I am in the process of writing my guidebook for living . This is a project that I’m in no rush to get done because it can never be finished. My ideas about dealing with life change all the time, I see this as a good thing, and my guidebook will need to reflect this. There are a couple of core ideas that underpin everything else in this work though, and I’m not expecting these to change. These fundamental principles are to do with the nature of reality.
What is Real?
I do not believe that it will ever be possible for us to know anything for sure about this thing that we call reality. For all we know it could be one big dream or elaborate hoax, and there is no way that we could ever tell if this is the case. This is not something that science can test because the tests will be taking place within the delusion (if it is a delusion). Science works on the assumption that what is being tested is real, but this is one hell of an assumption to make even if it is something we take for granted. Spiritual seekers do claim to have experienced the ultimate reality, but unless we have experienced these things ourselves we just have to take their word for it. We have to at least consider the possibility that the spiritual seekers are mistaken, or that they have come in contact with a delusion within the delusion.
When we view the outside world as real we are taking a leap of faith, and any knowledge that we accumulate will be based on this shaky foundation. It does not matter how much information we pick up or questions we answer because it won’t bring us any closer to knowing if any of this is real. This is not to say of course that this gathering of knowledge is a waste of time or that it will not make our lives better – it probably can. It will benefit us in the same way that it would help us to know how things work if we suddenly found ourselves living inside a video game, but it says nothing about ultimate reality. If we lived inside this artificial world we could use tests to find out things about that place, but our knowledge would be limited to inside of the video game – for all we know there could be an update to the game later that changes these rules.

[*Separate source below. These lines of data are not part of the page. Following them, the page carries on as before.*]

(** C8: who may change a record.  When the look-ups and the checks of
    credentials do not fault, check_guardian accepts a record exactly if it has
    attributes, the security data of a secure session are complete, and either
    nothing guards the record or the session is secure and its credentials are
    those of one of the guardians: the live guardians that the record names,
    those of its authority area and, for a guardian that names no live one,
    the record itself.  A name that no longer resolves guards nothing, but a
    record whose names are all stale cannot be changed. *)
Theorem check_guardian_correct rec :
  looked_up (guardian_attrs rec) → looked_up (area_guardians rec) → checked (guards rec) →
  check_guardian search is_class is_attr crypt secure_mode request rec = Ret (
    bool_decide (av_pair_list rec ≠ []) && negb (secure_mode && malformed_request request)
    && (negb (guarded rec) || (secure_mode && existsb cr (guards rec)))).
Proof.
  intros Ha Hb Hc. unfold check_guardian, guards in *.
  destruct (decide (av_pair_list rec = [])) as [Hp|Hp]; [by rewrite Hp|].
  rewrite bool_decide_false, (bool_decide_true (_ ≠ _)) by done. cbn [andb].
  destruct (secure_mode && malformed_request request); [done|].
  rewrite is_record_guarded_spec by done. cbn [mbind outcome_bind negb andb].
  destruct (guarded rec); [|done]. cbn [negb orb].
  assert (checked (live (guardian_attrs rec))) as H1 by (intros E; apply Hc in E; by apply Forall_app in E as [? _]).
  assert (checked (live (area_guardians rec))) as H2
    by (intros E; apply Hc in E; by do 2 apply Forall_app in E as [? E]).
  fold (area_guardians rec). rewrite !check_guards_spec, !existsb_app by done.
  unfold checked in Hc. destruct secure_mode; cbn [andb].
  - specialize (Hc eq_refl). destruct (existsb cr (live (guardian_attrs rec))); [done|]. cbn [mbind outcome_bind orb].
    destruct (existsb cr (live (area_guardians rec))); [done|].
    cbn [mbind outcome_bind orb andb]. rewrite bool_decide_not, negb_involutive.
    fold (is_guardian_record rec). destruct (_ && is_guardian_record rec) eqn:E; [|done].
    do 2 apply Forall_app in Hc as [_ Hc]. apply Forall_cons in Hc as [-> _]. cbn. by destruct (cr rec).
  - destruct (bool_decide (live (guardian_attrs rec) = [])); [|done]. cbn [mbind outcome_bind].
    destruct (bool_decide _); [|done]. cbn [mbind outcome_bind negb andb]. by destruct (STR_EQ _ _).
Qed.
End GuardianSpec.

(** A registered guardian accepts its password.  transform_guardian_record
    gives the scheme its plain name and encrypts the password of the scheme
    crypt-pw; the record it leaves accepts the credentials with that scheme and
    the password as it was registered, provided that crypt with the encrypted
    password as its salt gives the encrypted password again. *)
Theorem registered_guardian_accepts crypt salt rec id av_s av_i s pw :
  is_guardian_record rec = true →
  find_attr_in_record_by_name (Some rec) (Some $"ID") = Ret (Some id) →
  find_attr_in_record_by_name (Some rec) (Some $"Guard-Scheme") = Ret (Some av_s) → av_value av_s = Some s →
  find_attr_in_record_by_name (Some rec) (Some $"Guard-Info") = Ret (Some av_i) → av_value av_i = Some pw →
  pw ≠ [] → is_pw s || STR_EQ s ($"crypt-pw") = true →
  (∃ h, crypt pw salt = Some h ∧ crypt pw h = Some h) →
  ∃ rec', transform_guardian_record crypt salt rec = Ret (true, rec') ∧
  ∀ scheme mode typ, STR_EQ scheme (if is_pw s then $"pw" else s) = true →
    check_credentials crypt rec' (Some (AuthStruct mode (Some scheme) (Some pw) typ)) = Ret true.
Proof.
  intros Hg Hid Hs Vs Hi Vi Hpw Hsch (h & Hh & Hhh).
  apply find_attr_inv in Hid, Hs, Hi; [|done..].
  assert (s ≠ []) as Hs0 by (by intros ->).
  unfold transform_guardian_record. rewrite Hg. cbn [negb].
  rewrite find_attr_first, Hs by done. cbn [mbind outcome_bind]. rewrite Vs.
  destruct s as [|s0 s]; [done|]. destruct pw as [|p0 pw]; [done|].
  destruct (is_pw (s0 :: s)) eqn:Epw; cbn [orb] in Hsch;
    rewrite find_attr_first by done; cbn [av_pair_list with_av_pairs].
  - rewrite find_set_other, Hi by done. cbn [mbind outcome_bind]. rewrite Vi.
    eexists. split; [reflexivity|]. intros scheme mode typ Hsc.
    unfold check_credentials. rewrite !find_attr_first by done. cbn [av_pair_list with_av_pairs].
    rewrite (find_set_other _ ($"ID")), Hid by done. cbn [mbind outcome_bind].
    rewrite find_set_same, Hs. cbn [mbind outcome_bind fmap option_fmap option_map av_value of_option auth_scheme].
    change (is_pw ($"pw")) with true. cbn iota. rewrite Hsc. cbn [negb].
    rewrite find_set_other, Hi by done. cbn [mbind outcome_bind auth_info of_option]. rewrite Vi.
    cbn [mbind outcome_bind of_option]. by rewrite bool_decide_true.
  - rewrite Hi. cbn [mbind outcome_bind]. rewrite Vi, Hsch, Hh.
    eexists. split; [reflexivity|]. intros scheme mode typ Hsc.
    unfold check_credentials. rewrite !find_attr_first by done. cbn [av_pair_list with_av_pairs].
    rewrite (find_set_other _ ($"ID")), (find_set_other _ ($"Guard-Scheme")), Hid, Hs by done. cbn [mbind outcome_bind of_option auth_scheme]. rewrite Vs.
    cbn [mbind outcome_bind of_option]. rewrite Epw, Hsc. cbn [negb].
    rewrite find_set_same, Hi. cbn [mbind outcome_bind fmap option_fmap option_map av_value of_option auth_info].
    rewrite <- !(STR_EQ_trans _ _ _ Hsc).
    assert (STR_EQ (s0 :: s) ($"pw") = false) as -> by (by apply orb_false_iff in Epw as [[? ?]%orb_false_iff ?]).
    rewrite Hsch. cbn [mbind outcome_bind of_option]. rewrite Hhh.
    cbn [mbind outcome_bind of_option]. by rewrite bool_decide_true.
Qed.

(** ** Runs on two guardians *)

Definition guard_attr (id : Z) (name : string) : attribute_struct :=
  Attribute id id false false true false false false [] ($name) None INDEX_NONE TYPE_TEXT None.
Definition guardian_class : class_struct := Class_ 0 ($"Guardian") [] ($"db") None [] None None None.
Definition demo_pair (id : Z) (name v : string) : av_pair_struct := AvPair (guard_attr id name) (Some $v).
Definition demo_guardian (name scheme info : string) : record_struct :=
  Record_ guardian_class (AuthArea ($"a.com") None AUTH_AREA_PRIMARY None no_soa None None None None 0 None None) 0 0 0
    [demo_pair 0 "ID" name; demo_pair 3 "Guard-Scheme" scheme; demo_pair 4 "Guard-Info" info].
(** a record with a stale guardian and a live one *)
Definition demo_guarded : record_struct :=
  Record_ (Class_ 1 ($"host") [] ($"db") None [] None None None) (AuthArea ($"a.com") None AUTH_AREA_PRIMARY (Some [$"g2"]) no_soa None None None None 0 None None) 0 0 0
    [demo_pair 0 "ID" "h1"; demo_pair 5 "Guardian" "gone"; demo_pair 5 "Guardian" "g1"].
Definition demo_database : database := λ query _,
  Ret (1, SEARCH_SUCCESSFUL, Some (match query_tree query with
    | Some t => if bool_decide (search_value t = $"G1") then [demo_guardian "g1" "pw" "sesame"]
                else if bool_decide (search_value t = $"G2") then [demo_guardian "g2" "passwd" "open"] else []
    | None => [] end)).
Definition demo_lk (id : option cstr) : option record_struct :=
  match lookup_guardian_record demo_database (λ _, false) (λ _, false) id with Ret r => r | _ => None end.
Definition demo_request : auth_struct := AuthStruct (Some $"on") (Some $"pw") (Some $"open") (Some $"0").

Ltac decided := unfold looked_up; apply (bool_decide_unpack _); vm_compute.
Lemma check_guardian_correct_witness :
  check_guardian demo_database (λ _, false) (λ _, false) (λ _ _, None) true (Some demo_request) demo_guarded = Ret true
  ∧ check_guardian demo_database (λ _, false) (λ _, false) (λ _ _, None) false (Some demo_request) demo_guarded = Ret false.
Proof.
  split.
  - rewrite (check_guardian_correct demo_database (λ _, false) (λ _, false) (λ _ _, None) true (Some demo_request)
      demo_lk (λ g, bool_decide (g = demo_guardian "g2" "passwd" "open")) demo_guarded);
      [vm_compute; reflexivity| | |intros _]; by decided.
  - rewrite (check_guardian_correct demo_database (λ _, false) (λ _, false) (λ _ _, None) false (Some demo_request)
      demo_lk (λ _, false) demo_guarded); [vm_compute; reflexivity| | |done]; by decided.
Defined.

Lemma registered_guardian_accepts_witness :
  ∃ rec', transform_guardian_record (λ _ _, Some $"abXYZ") ($"ab") (demo_guardian "g1" "crypt-pw" "sesame") = Ret (true, rec')
  ∧ check_credentials (λ _ _, Some $"abXYZ") rec'
      (Some (AuthStruct None (Some $"CRYPT-PW") (Some $"sesame") None)) = Ret true.
Proof.
  destruct (registered_guardian_accepts (λ _ _, Some $"abXYZ") ($"ab") (demo_guardian "g1" "crypt-pw" "sesame")
    (demo_pair 0 "ID" "g1") (demo_pair 3 "Guard-Scheme" "crypt-pw") (demo_pair 4 "Guard-Info" "sesame")
    ($"crypt-pw") ($"sesame")) as (rec' & Ht & Hc); [reflexivity..|done|reflexivity|eexists; split; reflexivity|].
  exists rec'. split; [done|]. by apply Hc.
Defined.
(** For a domain the server finds the referrals of the name itself or, if
    it has none, of the name without its first label and so on, up to the
    first name outside of the authority area: the search ends, and what it
    finds are the referrals of the closest name above that has any. *)
Theorem down_referral_domain ni0 search is_class is_attr hvalue aa fuel :
  NUL ∉ hvalue → hvalue ≠ [] → aa ≠ [] → (length hvalue < fuel)%nat →
  get_down_referral ni0 search is_class is_attr fuel hvalue DOMAIN aa [] =
  first_referral search is_class is_attr aa false (domain_values ni0 aa (length hvalue) hvalue).
Proof.
  intros HN Hv Ha Hf. unfold get_down_referral. destruct hvalue as [|c v] eqn:E; [done|]. destruct aa as [|d a] eqn:Ea; [done|].
  rewrite <-E, <-Ea in *. apply down_loop_values.
  - apply domain_values_from; [|done|lia]. by apply holds_intro.
  - pose proof (domain_values_length ni0 aa (length hvalue) hvalue). lia.
Qed.
Lemma within_correct_witness :
  let ni0 := NetInfo 0 0 (replicate 16 0) in
  (hierarchical_value_within_aa ni0 ($"barFOO.com") DOMAIN ($"foo.com") = true ↔
     re_match DOMAIN_REGEXP ($"foo.com") = true ∧ (folded ($"foo.com") `suffix_of` folded ($"barFOO.com") ∨ $"foo.com" = [DOT])) ∧
  (hierarchical_value_within_aa ni0 ($"barFOO.com") NETWORK ($"foo.com") = true ↔
     re_match NETWORK_REGEXP ($"foo.com") = true ∧
     ∃ sub ni, get_network_prefix_and_len (Some ($"barFOO.com")) ni0 = Some sub ∧
       get_network_prefix_and_len (Some ($"foo.com")) ni0 = Some ni ∧ in_network sub ni).
Proof. intros ni0. apply (within_correct ni0 ($"barFOO.com") ($"foo.com")); [discriminate|discriminate|reflexivity|]. repeat constructor; discriminate. Defined.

How to Annoy People with Stupid Questions
I’ve been bothered by this question of “what is real?” since early childhood. It sometimes got me into trouble with teachers and people who don’t like to think too much about stuff. It fueled many debates in bars with the scientific and religious minded. The majority of people seem to find this topic unsettling and annoying. When I bring it up it can cause the person I’m speaking with to become angry, or to back away from me as if I have some type of contagious mental disease.
The question of “what is real?” probably seems completely pointless to most of us. We can make the valid argument what we see is what we get, and that to question reality is either mental masturbation or the road to madness. It is a question that can’t be answered so why ask it? Doctor Samuel Johnson is reported to have responded to such concerns about reality, which were being put forward by the Irish philosopher Berkeley , by kicking a stone and saying, “I refute you thus” – all Johnson actually did was prove that stones feel real, but this is still the most common argument used to defend reality. In order to stay functional in this world we do need to treat it as real, but there are definite advantages (for me at least) to remembering that ultimately it is all one huge mystery. So while there is no answer to the question of “what is real”, it is still worth asking.
The Mystery of Life Keeps Me Humble
My reason for pointing out our uncertainty about reality is not meant as an attack on science or anyone’s spiritual beliefs. It is just the truth as I see it. I’m not claiming to know more about the nature of reality than anyone else – I have no real idea about what it is all about. My motives for making this uncertainty such a core part of my guidebook for living is that it keeps me humble. I’m at my worst when I become obsessed with beliefs that I feel the need to defend. I’ve come to the conclusion that it is all ultimately unknowable, so what is there for me to defend? I’ve grown to love the mystery of life and the uncertainty, and I’m comfortable with not knowing.
I’m not using my uncertainty as to the nature of reality as a means to dismiss other people’s beliefs. By admitting that “I don’t know” it opens the door for endless possibilities. This humility means that I can’t dismiss other people’s ideas as “woo woo” or delusional. By opening my mind to the mystery of life it does not put me on a collision course with anyone’s beliefs because I have to accept the possibility that they could be right. Of course, this does not mean that I have to take on their beliefs or ignore what is obviously harmful in this reality.